**TASK GOAL**
In the data below, the answer is the run of lines from the line containing "r)) (r_rand r)." through the line containing "set_r_leadTransferee set_r_PendingConfIndex set_r_peers", both included; print it exactly and nothing else.

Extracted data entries
Record Config (S : Type) := mkConfig {
  cfg_ID : Z;
  cfg_peers : option (list Z);
  cfg_ElectionTick : Z;
  cfg_HeartbeatTick : Z;
  cfg_Storage : option S;
  cfg_Applied : Z;
}.
Arguments mkConfig {S}.
Arguments cfg_ID {S}.
Arguments cfg_peers {S}.
Arguments cfg_ElectionTick {S}.
Arguments cfg_HeartbeatTick {S}.
Arguments cfg_Storage {S}.
Arguments cfg_Applied {S}.

(** [Config.validate]: [None] when the configuration is accepted. *)
Definition validate {S} (c : Config S) : option error :=
  if cfg_ID c =? None_id then Some (ErrMsg "cannot use none as id")
  else if cfg_HeartbeatTick c <=? 0 then
    Some (ErrMsg "heartbeat tick must be greater than 0")
  else if cfg_ElectionTick c <=? cfg_HeartbeatTick c then
    Some (ErrMsg "election tick must be greater than heartbeat tick")
  else match cfg_Storage c with
       | None => Some (ErrMsg "storage cannot be nil")
       | Some _ => None
       end.

Record Progress := mkProgress {
  pr_Match : Z;
  pr_Next : Z;
}.
#[export] Instance set_pr_Match : Setter pr_Match := fun g p =>
  mkProgress (g (pr_Match p)) (pr_Next p).
#[export] Instance set_pr_Next : Setter pr_Next := fun g p =>
  mkProgress (pr_Match p) (g (pr_Next p)).
#[export] Hint Unfold set_pr_Match set_pr_Next : setters.

Record Raft (S : Type) := mkRaft {
  r_id : Z;
  r_Term : Z;
  r_Vote : Z;
  r_VoteTotal : Z;
  r_VoteReceived : Z;
  r_RaftLog : RaftLog S;
  r_Prs : gmap Z Progress;
  r_State : StateType;
  r_votes : gmap Z bool;
  r_msgs : list Message;
  r_Lead : Z;
  r_heartbeatTimeout : Z;
  r_electionTimeout : Z;
  r_electionTimeoutRandom : Z;
  r_heartbeatElapsed : Z;
  r_electionElapsed : Z;
  r_leadTransferee : Z;
  r_PendingConfIndex : Z;
  r_peers : list Z;
  r_rand : nat;
}.
Arguments mkRaft {S}.
Arguments r_id {S}.
Arguments r_Term {S}.
Arguments r_Vote {S}.
Arguments r_VoteTotal {S}.
Arguments r_VoteReceived {S}.
Arguments r_RaftLog {S}.
Arguments r_Prs {S}.
Arguments r_State {S}.
Arguments r_votes {S}.
Arguments r_msgs {S}.
Arguments r_Lead {S}.
Arguments r_heartbeatTimeout {S}.
Arguments r_electionTimeout {S}.
Arguments r_electionTimeoutRandom {S}.
Arguments r_heartbeatElapsed {S}.
Arguments r_electionElapsed {S}.
Arguments r_leadTransferee {S}.
Arguments r_PendingConfIndex {S}.
Arguments r_peers {S}.
Arguments r_rand {S}.
#[export] Instance set_r_id {S} : Setter (@r_id S) := fun g r =>
  mkRaft (g (r_id r)) (r_Term r) (r_Vote r) (r_VoteTotal r) (r_VoteReceived r) (r_RaftLog r) (r_Prs r) (r_State r) (r_votes r) (r_msgs r) (r_Lead r) (r_heartbeatTimeout r) (r_electionTimeout r) (r_electionTimeoutRandom r) (r_heartbeatElapsed r) (r_electionElapsed r) (r_leadTransferee r) (r_PendingConfIndex r) (r_peers r) (r_rand r).
#[export] Instance set_r_Term {S} : Setter (@r_Term S) := fun g r =>
  mkRaft (r_id r) (g (r_Term r)) (r_Vote r) (r_VoteTotal r) (r_VoteReceived r) (r_RaftLog r) (r_Prs r) (r_State r) (r_votes r) (r_msgs r) (r_Lead r) (r_heartbeatTimeout r) (r_electionTimeout r) (r_electionTimeoutRandom r) (r_heartbeatElapsed r) (r_electionElapsed r) (r_leadTransferee r) (r_PendingConfIndex r) (r_peers r) (r_rand r).
#[export] Instance set_r_Vote {S} : Setter (@r_Vote S) := fun g r =>
  mkRaft (r_id r) (r_Term r) (g (r_Vote r)) (r_VoteTotal r) (r_VoteReceived r) (r_RaftLog r) (r_Prs r) (r_State r) (r_votes r) (r_msgs r) (r_Lead r) (r_heartbeatTimeout r) (r_electionTimeout r) (r_electionTimeoutRandom r) (r_heartbeatElapsed r) (r_electionElapsed r) (r_leadTransferee r) (r_PendingConfIndex r) (r_peers r) (r_rand r).
#[export] Instance set_r_VoteTotal {S} : Setter (@r_VoteTotal S) := fun g r =>
  mkRaft (r_id r) (r_Term r) (r_Vote r) (g (r_VoteTotal r)) (r_VoteReceived r) (r_RaftLog r) (r_Prs r) (r_State r) (r_votes r) (r_msgs r) (r_Lead r) (r_heartbeatTimeout r) (r_electionTimeout r) (r_electionTimeoutRandom r) (r_heartbeatElapsed r) (r_electionElapsed r) (r_leadTransferee r) (r_PendingConfIndex r) (r_peers r) (r_rand r).
#[export] Instance set_r_VoteReceived {S} : Setter (@r_VoteReceived S) := fun g r =>
  mkRaft (r_id r) (r_Term r) (r_Vote r) (r_VoteTotal r) (g (r_VoteReceived r)) (r_RaftLog r) (r_Prs r) (r_State r) (r_votes r) (r_msgs r) (r_Lead r) (r_heartbeatTimeout r) (r_electionTimeout r) (r_electionTimeoutRandom r) (r_heartbeatElapsed r) (r_electionElapsed r) (r_leadTransferee r) (r_PendingConfIndex r) (r_peers r) (r_rand r).
#[export] Instance set_r_RaftLog {S} : Setter (@r_RaftLog S) := fun g r =>
  mkRaft (r_id r) (r_Term r) (r_Vote r) (r_VoteTotal r) (r_VoteReceived r) (g (r_RaftLog r)) (r_Prs r) (r_State r) (r_votes r) (r_msgs r) (r_Lead r) (r_heartbeatTimeout r) (r_electionTimeout r) (r_electionTimeoutRandom r) (r_heartbeatElapsed r) (r_electionElapsed r) (r_leadTransferee r) (r_PendingConfIndex r) (r_peers r) (r_rand r).
#[export] Instance set_r_Prs {S} : Setter (@r_Prs S) := fun g r =>
  mkRaft (r_id r) (r_Term r) (r_Vote r) (r_VoteTotal r) (r_VoteReceived r) (r_RaftLog r) (g (r_Prs r)) (r_State r) (r_votes r) (r_msgs r) (r_Lead r) (r_heartbeatTimeout r) (r_electionTimeout r) (r_electionTimeoutRandom r) (r_heartbeatElapsed r) (r_electionElapsed r) (r_leadTransferee r) (r_PendingConfIndex r) (r_peers r) (r_rand r).
#[export] Instance set_r_State {S} : Setter (@r_State S) := fun g r =>
  mkRaft (r_id r) (r_Term r) (r_Vote r) (r_VoteTotal r) (r_VoteReceived r) (r_RaftLog r) (r_Prs r) (g (r_State r)) (r_votes r) (r_msgs r) (r_Lead r) (r_heartbeatTimeout r) (r_electionTimeout r) (r_electionTimeoutRandom r) (r_heartbeatElapsed r) (r_electionElapsed r) (r_leadTransferee r) (r_PendingConfIndex r) (r_peers r) (r_rand r).
#[export] Instance set_r_votes {S} : Setter (@r_votes S) := fun g r =>
  mkRaft (r_id r) (r_Term r) (r_Vote r) (r_VoteTotal r) (r_VoteReceived r) (r_RaftLog r) (r_Prs r) (r_State r) (g (r_votes r)) (r_msgs r) (r_Lead r) (r_heartbeatTimeout r) (r_electionTimeout r) (r_electionTimeoutRandom r) (r_heartbeatElapsed r) (r_electionElapsed r) (r_leadTransferee r) (r_PendingConfIndex r) (r_peers r) (r_rand r).
#[export] Instance set_r_msgs {S} : Setter (@r_msgs S) := fun g r =>
  mkRaft (r_id r) (r_Term r) (r_Vote r) (r_VoteTotal r) (r_VoteReceived r) (r_RaftLog r) (r_Prs r) (r_State r) (r_votes r) (g (r_msgs r)) (r_Lead r) (r_heartbeatTimeout r) (r_electionTimeout r) (r_electionTimeoutRandom r) (r_heartbeatElapsed r) (r_electionElapsed r) (r_leadTransferee r) (r_PendingConfIndex r) (r_peers r) (r_rand r).
#[export] Instance set_r_Lead {S} : Setter (@r_Lead S) := fun g r =>
  mkRaft (r_id r) (r_Term r) (r_Vote r) (r_VoteTotal r) (r_VoteReceived r) (r_RaftLog r) (r_Prs r) (r_State r) (r_votes r) (r_msgs r) (g (r_Lead r)) (r_heartbeatTimeout r) (r_electionTimeout r) (r_electionTimeoutRandom r) (r_heartbeatElapsed r) (r_electionElapsed r) (r_leadTransferee r) (r_PendingConfIndex r) (r_peers r) (r_rand r).
#[export] Instance set_r_heartbeatTimeout {S} : Setter (@r_heartbeatTimeout S) := fun g r =>
  mkRaft (r_id r) (r_Term r) (r_Vote r) (r_VoteTotal r) (r_VoteReceived r) (r_RaftLog r) (r_Prs r) (r_State r) (r_votes r) (r_msgs r) (r_Lead r) (g (r_heartbeatTimeout r)) (r_electionTimeout r) (r_electionTimeoutRandom r) (r_heartbeatElapsed r) (r_electionElapsed r) (r_leadTransferee r) (r_PendingConfIndex r) (r_peers r) (r_rand r).
#[export] Instance set_r_electionTimeout {S} : Setter (@r_electionTimeout S) := fun g r =>
  mkRaft (r_id r) (r_Term r) (r_Vote r) (r_VoteTotal r) (r_VoteReceived r) (r_RaftLog r) (r_Prs r) (r_State r) (r_votes r) (r_msgs r) (r_Lead r) (r_heartbeatTimeout r) (g (r_electionTimeout r)) (r_electionTimeoutRandom r) (r_heartbeatElapsed r) (r_electionElapsed r) (r_leadTransferee r) (r_PendingConfIndex r) (r_peers r) (r_rand r).
#[export] Instance set_r_electionTimeoutRandom {S} : Setter (@r_electionTimeoutRandom S) := fun g r =>
  mkRaft (r_id r) (r_Term r) (r_Vote r) (r_VoteTotal r) (r_VoteReceived r) (r_RaftLog r) (r_Prs r) (r_State r) (r_votes r) (r_msgs r) (r_Lead r) (r_heartbeatTimeout r) (r_electionTimeout r) (g (r_electionTimeoutRandom r)) (r_heartbeatElapsed r) (r_electionElapsed r) (r_leadTransferee r) (r_PendingConfIndex r) (r_peers r) (r_rand r).
#[export] Instance set_r_heartbeatElapsed {S} : Setter (@r_heartbeatElapsed S) := fun g r =>
  mkRaft (r_id r) (r_Term r) (r_Vote r) (r_VoteTotal r) (r_VoteReceived r) (r_RaftLog r) (r_Prs r) (r_State r) (r_votes r) (r_msgs r) (r_Lead r) (r_heartbeatTimeout r) (r_electionTimeout r) (r_electionTimeoutRandom r) (g (r_heartbeatElapsed r)) (r_electionElapsed r) (r_leadTransferee r) (r_PendingConfIndex r) (r_peers r) (r_rand r).
#[export] Instance set_r_electionElapsed {S} : Setter (@r_electionElapsed S) := fun g r =>
  mkRaft (r_id r) (r_Term r) (r_Vote r) (r_VoteTotal r) (r_VoteReceived r) (r_RaftLog r) (r_Prs r) (r_State r) (r_votes r) (r_msgs r) (r_Lead r) (r_heartbeatTimeout r) (r_electionTimeout r) (r_electionTimeoutRandom r) (r_heartbeatElapsed r) (g (r_electionElapsed r)) (r_leadTransferee r) (r_PendingConfIndex r) (r_peers r) (r_rand r).
#[export] Instance set_r_leadTransferee {S} : Setter (@r_leadTransferee S) := fun g r =>
  mkRaft (r_id r) (r_Term r) (r_Vote r) (r_VoteTotal r) (r_VoteReceived r) (r_RaftLog r) (r_Prs r) (r_State r) (r_votes r) (r_msgs r) (r_Lead r) (r_heartbeatTimeout r) (r_electionTimeout r) (r_electionTimeoutRandom r) (r_heartbeatElapsed r) (r_electionElapsed r) (g (r_leadTransferee r)) (r_PendingConfIndex r) (r_peers r) (r_rand r).
#[export] Instance set_r_PendingConfIndex {S} : Setter (@r_PendingConfIndex S) := fun g r =>
  mkRaft (r_id r) (r_Term r) (r_Vote r) (r_VoteTotal r) (r_VoteReceived r) (r_RaftLog r) (r_Prs r) (r_State r) (r_votes r) (r_msgs r) (r_Lead r) (r_heartbeatTimeout r) (r_electionTimeout r) (r_electionTimeoutRandom r) (r_heartbeatElapsed r) (r_electionElapsed r) (r_leadTransferee r) (g (r_PendingConfIndex r)) (r_peers r) (r_rand r).
#[export] Instance set_r_peers {S} : Setter (@r_peers S) := fun g r =>
  mkRaft (r_id r) (r_Term r) (r_Vote r) (r_VoteTotal r) (r_VoteReceived r) (r_RaftLog r) (r_Prs r) (r_State r) (r_votes r) (r_msgs r) (r_Lead r) (r_heartbeatTimeout r) (r_electionTimeout r) (r_electionTimeoutRandom r) (r_heartbeatElapsed r) (r_electionElapsed r) (r_leadTransferee r) (r_PendingConfIndex r) (g (r_peers r)) (r_rand r).
#[export] Instance set_r_rand {S} : Setter (@r_rand S) := fun g r =>
  mkRaft (r_id r) (r_Term r) (r_Vote r) (r_VoteTotal r) (r_VoteReceived r) (r_RaftLog r) (r_Prs r) (r_State r) (r_votes r) (r_msgs r) (r_Lead r) (r_heartbeatTimeout r) (r_electionTimeout r) (r_electionTimeoutRandom r) (r_heartbeatElapsed r) (r_electionElapsed r) (r_leadTransferee r) (r_PendingConfIndex r) (r_peers r) (g (r_rand r)).
#[export] Hint Unfold set_r_id set_r_Term set_r_Vote set_r_VoteTotal
  set_r_VoteReceived set_r_RaftLog set_r_Prs set_r_State set_r_votes set_r_msgs
  set_r_Lead set_r_heartbeatTimeout set_r_electionTimeout
  set_r_electionTimeoutRandom set_r_heartbeatElapsed set_r_electionElapsed
  set_r_leadTransferee set_r_PendingConfIndex set_r_peers set_r_rand : setters.

Record SoftState := mkSoftState { ss_Lead : Z; ss_RaftState : StateType }.

(** [min] and [max] of [raft/util.go]. *)
Definition min (a b : Z) : Z := if a >? b then b else a.
Definition max (a b : Z) : Z := if a >? b then a else b.
(** [Max] and [Min] of [raft/log.go], on [int]. *)
Definition Max (x y : Z) : Z := if x >? y then x else y.
Definition Min (x y : Z) : Z := if x <? y then x else y.

Section Raft.
Context {S : Type} `{Storage S} (rand_Int : nat -> Z).

(** [newRaft]: a rejected configuration or a storage error panics. *)
Definition newRaft (c : Config S) : outcome error (Raft S) :=
  match validate c, cfg_Storage c with
  | None, Some storage =>
    let! log := newLog storage in
    let! (state, configSt) := must (st_InitialState storage) in
    let peers := match cfg_peers c with Some ps => ps | None => cs_Nodes configSt end in
    let log := match cfg_peers c with
               | Some _ => log
               | None => log <| l_applied := max (cfg_Applied c) (l_applied log) |>
               end in
    let log := log <| l_committed := hs_Commit state |> in
    let lastIdx := LastIndex log in
    let pr := mkProgress (l_lastIdxOfSnapshot log) (lastIdx ⊞ 1) in
    let! timeout :=
      (if cfg_ElectionTick c =? 0 then Panic else
       Ret (int64 (cfg_ElectionTick c + Z.rem (rand_Int 0) (cfg_ElectionTick c)))) in
    Ret (mkRaft (cfg_ID c) (hs_Term state) (hs_Vote state) 0 0 log
           (foldl (fun prs p => <[p := pr]> prs) ∅ peers)
           StateFollower ∅ [] 0 (cfg_HeartbeatTick c) (cfg_ElectionTick c) timeout
           0 0 0 0 peers 1)
  | _, _ => Panic
  end.

Definition GetSoftState (r : Raft S) : SoftState :=
  mkSoftState (r_Lead r) (r_State r).
Definition GetHardState (r : Raft S) : HardState :=
  mkHardState (r_Term r) (r_Vote r) (l_committed (r_RaftLog r)) None.

(** [r.msgs = append(r.msgs, m)]. *)
Definition send (r : Raft S) (m : Message) : Raft S :=
  r <| r_msgs := r_msgs r ++ [m] |>.

Definition sendHeartbeat (r : Raft S) (to : Z) : Raft S :=
  send r (zero_Message <| m_MsgType := MsgHeartbeat |> <| m_To := to |>
                       <| m_From := r_id r |> <| m_Term := r_Term r |>).

Definition sendHeartbeats (r : Raft S) : Raft S :=
  foldl (fun r p => if p =? r_id r then r else sendHeartbeat r p) r (r_peers r).

(** [r.electionTimeoutRandom = r.electionTimeout + rand.Int()%r.electionTimeout]. *)
Definition resetElectionTimeout (r : Raft S) : outcome error (Raft S) :=
  if r_electionTimeout r =? 0 then Panic else
  Ret (r <| r_electionTimeoutRandom :=
              int64 (r_electionTimeout r
                     + Z.rem (rand_Int (r_rand r)) (r_electionTimeout r)) |>
         <| r_rand ::= Datatypes.S |>).

Definition becomeFollower (r : Raft S) (term lead : Z) : outcome error (Raft S) :=
  resetElectionTimeout
    (r <| r_Term := term |> <| r_Lead := lead |> <| r_State := StateFollower |>
       <| r_Vote := 0 |> <| r_electionElapsed := 0 |>).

**RESPONSE AREA**
  mkRaft (r_id r) (r_Term r) (r_Vote r) (r_VoteTotal r) (r_VoteReceived r) (r_RaftLog r) (r_Prs r) (r_State r) (r_votes r) (r_msgs r) (r_Lead r) (r_heartbeatTimeout r) (r_electionTimeout r) (r_electionTimeoutRandom r) (r_heartbeatElapsed r) (r_electionElapsed r) (r_leadTransferee r) (r_PendingConfIndex r) (g (r_peers r)) (r_rand r).
#[export] Instance set_r_rand {S} : Setter (@r_rand S) := fun g r =>
  mkRaft (r_id r) (r_Term r) (r_Vote r) (r_VoteTotal r) (r_VoteReceived r) (r_RaftLog r) (r_Prs r) (r_State r) (r_votes r) (r_msgs r) (r_Lead r) (r_heartbeatTimeout r) (r_electionTimeout r) (r_electionTimeoutRandom r) (r_heartbeatElapsed r) (r_electionElapsed r) (r_leadTransferee r) (r_PendingConfIndex r) (r_peers r) (g (r_rand r)).
#[export] Hint Unfold set_r_id set_r_Term set_r_Vote set_r_VoteTotal
  set_r_VoteReceived set_r_RaftLog set_r_Prs set_r_State set_r_votes set_r_msgs
  set_r_Lead set_r_heartbeatTimeout set_r_electionTimeout
  set_r_electionTimeoutRandom set_r_heartbeatElapsed set_r_electionElapsed
  set_r_leadTransferee set_r_PendingConfIndex set_r_peers set_r_rand : setters.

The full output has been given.